In 2021, the global market for consulting services was estimated to be $700-900 billion. Yet despite the industry’s growing role in economic and political life, its activities are hardly ever viewed as what they are: symptoms of deeper structural problems with contemporary capitalism. The consulting industry may not be wholly responsible for the financialization of the economy, corporate “short-termism,” or the gutting of the public sector, but it certainly thrives on them. Throughout the history of modern capitalism, the Big Con (as we call the industry) has been there to surf each new wave of dysfunction.

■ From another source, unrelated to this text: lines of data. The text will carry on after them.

(** The first byte of an encoding is the only one that can start a rune. *)
Lemma enc_start r :
  ValidRune r = true → ∃ b t, enc r = b :: t ∧ RuneStart b = true ∧
    Forall (λ c, RuneStart c = false ∧ 128 <= c) t.
Proof.
  intros Hv. pose proof (enc_bytes r Hv) as Hb. rewrite ValidRune_iff in Hv.
  assert (∀ x, 0 <= x < 64 → RuneStart (128 + x) = false ∧ 128 <= 128 + x) as Hc.
  { intros x Hx. rewrite RuneStart_eq by (unfold is_byte; lia). split; [bool_cases; done|lia]. }
  revert Hb. unfold enc. destruct (Z.ltb_spec r 128); [|destruct (Z.ltb_spec r 2048); [|destruct (Z.ltb_spec r 65536)]];
    intros Hb; (do 2 eexists; split; [reflexivity|]; apply Forall_cons in Hb as [Hb _];
    split; [rewrite RuneStart_eq by done; unfold is_byte in Hb; bool_cases; try done; lia_div|]);
    repeat constructor; apply Hc; lia_div.
Qed.

(** A text that ends with the encoding of a rune gives that rune back. *)
Lemma DecodeLastRune_enc p r :
  are_bytes p → ValidRune r = true → DecodeLastRune (p ++ enc r) = Ret (r, zlen (enc r)).
Proof.
  intros Hp Hv. destruct (enc_start r Hv) as (b & t & He & Hs & Ht).
  pose proof (DecodeRune_enc r [] Hv) as Hd. rewrite app_nil_r in Hd.
  pose proof (enc_length_bound r) as Hl. rewrite He in *. rewrite zlen_cons in *.
  pose proof (zlen_nonneg p). pose proof (zlen_nonneg t).
  assert (zlen (p ++ b :: t) = zlen p + 1 + zlen t) as Hz by (rewrite zlen_app, zlen_cons; lia).
  unfold DecodeLastRune. cbv zeta. rewrite Hz. destruct (Z.eqb_spec (zlen p + 1 + zlen t) 0); [lia|].
  assert (∀ i, zlen p < i < zlen p + 1 + zlen t → ∃ c, (p ++ b :: t).[i] = Some c ∧ RuneStart c = false ∧ 128 <= c) as Hcont.
  { intros i Hi. rewrite nthZ_app, decide_False by lia. rewrite nthZ_cons, decide_False by lia.
    destruct (nthZ_is_Some t (i - zlen p - 1)) as [c Hc]; [lia|]. exists c. split; [done|].
    rewrite Forall_lookup in Ht. apply (Ht (Z.to_nat (i - zlen p - 1))).
    unfold nthZ in Hc. by rewrite decide_True in Hc by lia. }
  destruct (decide (zlen t = 0)) as [Ht0|Ht0].
  { apply zlen_nil_inv in Ht0 as ->. change (zlen (@nil Z)) with 0 in *. destruct (enc_ascii r) as [? Hr]; [by rewrite He|].
    rewrite He in Hr. simplify_eq. assert ((p ++ [r]).[zlen p + 1 + 0 - 1] = Some r) as Hx.
    { rewrite nthZ_app, decide_False by lia. by replace (zlen p + 1 + 0 - 1 - zlen p) with 0 by lia. }
    rewrite (idx_Some _ _ _ Hx), go_bind_ret. unfold RuneSelf. by rewrite (proj2 (Z.ltb_lt r 128)). }
  destruct (Hcont (zlen p + 1 + zlen t - 1)) as (c & Hc & _ & Hc'); [lia|].
  rewrite (idx_Some _ _ _ Hc), go_bind_ret. unfold RuneSelf, UTFMax. destruct (Z.ltb_spec c 128); [lia|].
  cbv zeta. set (lim := if _ <? 0 then 0 else _).
  assert (0 <= lim <= zlen p) as Hlim by (subst lim; bool_cases).
  assert (back_to_start (p ++ b :: t) (zlen p + 1 + zlen t - 1) lim ⇓ λ s, s = zlen p) as Hback.
  { unfold back_to_start. apply wp_loop with (I := λ s, zlen p <= s < zlen p + zlen t) (meas := λ s, s - lim); [|lia..].
    intros s Hi. destruct (Z.leb_spec lim s); [|lia].
    destruct (decide (s = zlen p)) as [->|].
    - rewrite (idx_Some _ _ b) by (rewrite nthZ_app, decide_False by lia; by rewrite Z.sub_diag).
      simpl. by rewrite Hs.
    - destruct (Hcont s) as (c' & Hc'' & Hf & _); [lia|]. rewrite (idx_Some _ _ _ Hc''). simpl. rewrite Hf. simpl. lia. }
  apply wp_ex in Hback as (s & -> & ->). rewrite go_bind_ret. destruct (Z.ltb_spec (zlen p) 0); [lia|].
  rewrite slice_eq by lia. rewrite go_bind_ret.
  assert (drop (Z.to_nat (zlen p)) (p ++ b :: t) = b :: t) as ->
    by (unfold zlen; by rewrite Nat2Z.id, drop_app_length).
  rewrite take_ge by (simpl; unfold zlen; lia). rewrite Hd. by rewrite (proj2 (Z.eqb_eq _ _)) by lia.
Qed.

Lemma back_to_start_bound p start lim :
  0 <= lim → 0 <= start < zlen p → back_to_start p start lim ⇓ λ s, -1 <= s < start ∨ s = start - 1.
Proof.
  intros Hl Hs. unfold back_to_start.
  apply wp_loop with (I := λ s, -1 <= s < start) (meas := λ s, s + 1 - Z.min lim (start)); [|lia..].
  intros s Hi. destruct (Z.leb_spec lim s); [|simpl; lia].
  apply wp_bind, wp_idx; [lia|]. intros b _. destruct (RuneStart b); simpl; lia.
Qed.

In government, big consultancies promoted and profited massively from the push toward privatization, management reform, private financing, outsourcing, digitalization, and austerity. In business, they helped to entrench new models of governance, from the spread of cost accounting and multidivisional corporations in the decades after World War II, to the rise of King Shareholder in setting priorities and allocating resources.

Today, the consulting industry is promising to reverse the very problems it helped create – hence the boom in new contracts to provide “environmental, social, and governance” (ESG) advice. Not surprisingly, this new line of business has come with all kinds of conflicts of interest. McKinsey, for example, has previously advised at least 43 of the 100 biggest polluters...

COVID: When everything is outsourced, government agencies cannot develop the internal skills and knowledge needed to manage new challenges. This should concern all of us. Epidemiologists warn that the next global pandemic is a matter of “when,” not “if.” We urgently need to invest in governments’ and public-health agencies’ ability to detect new outbreaks and contain them before they can spread.

Around the world, governments are waking up to the dangers of an overreliance on consultancies – and of the form of capitalism that they have helped bring about. Reformers are developing innovative new governance models, from in-house public-sector consultancies to policy “labs” and local community-oriented procurement programs.

Transforming our economies in the public interest requires changing how we think and talk about the role of government.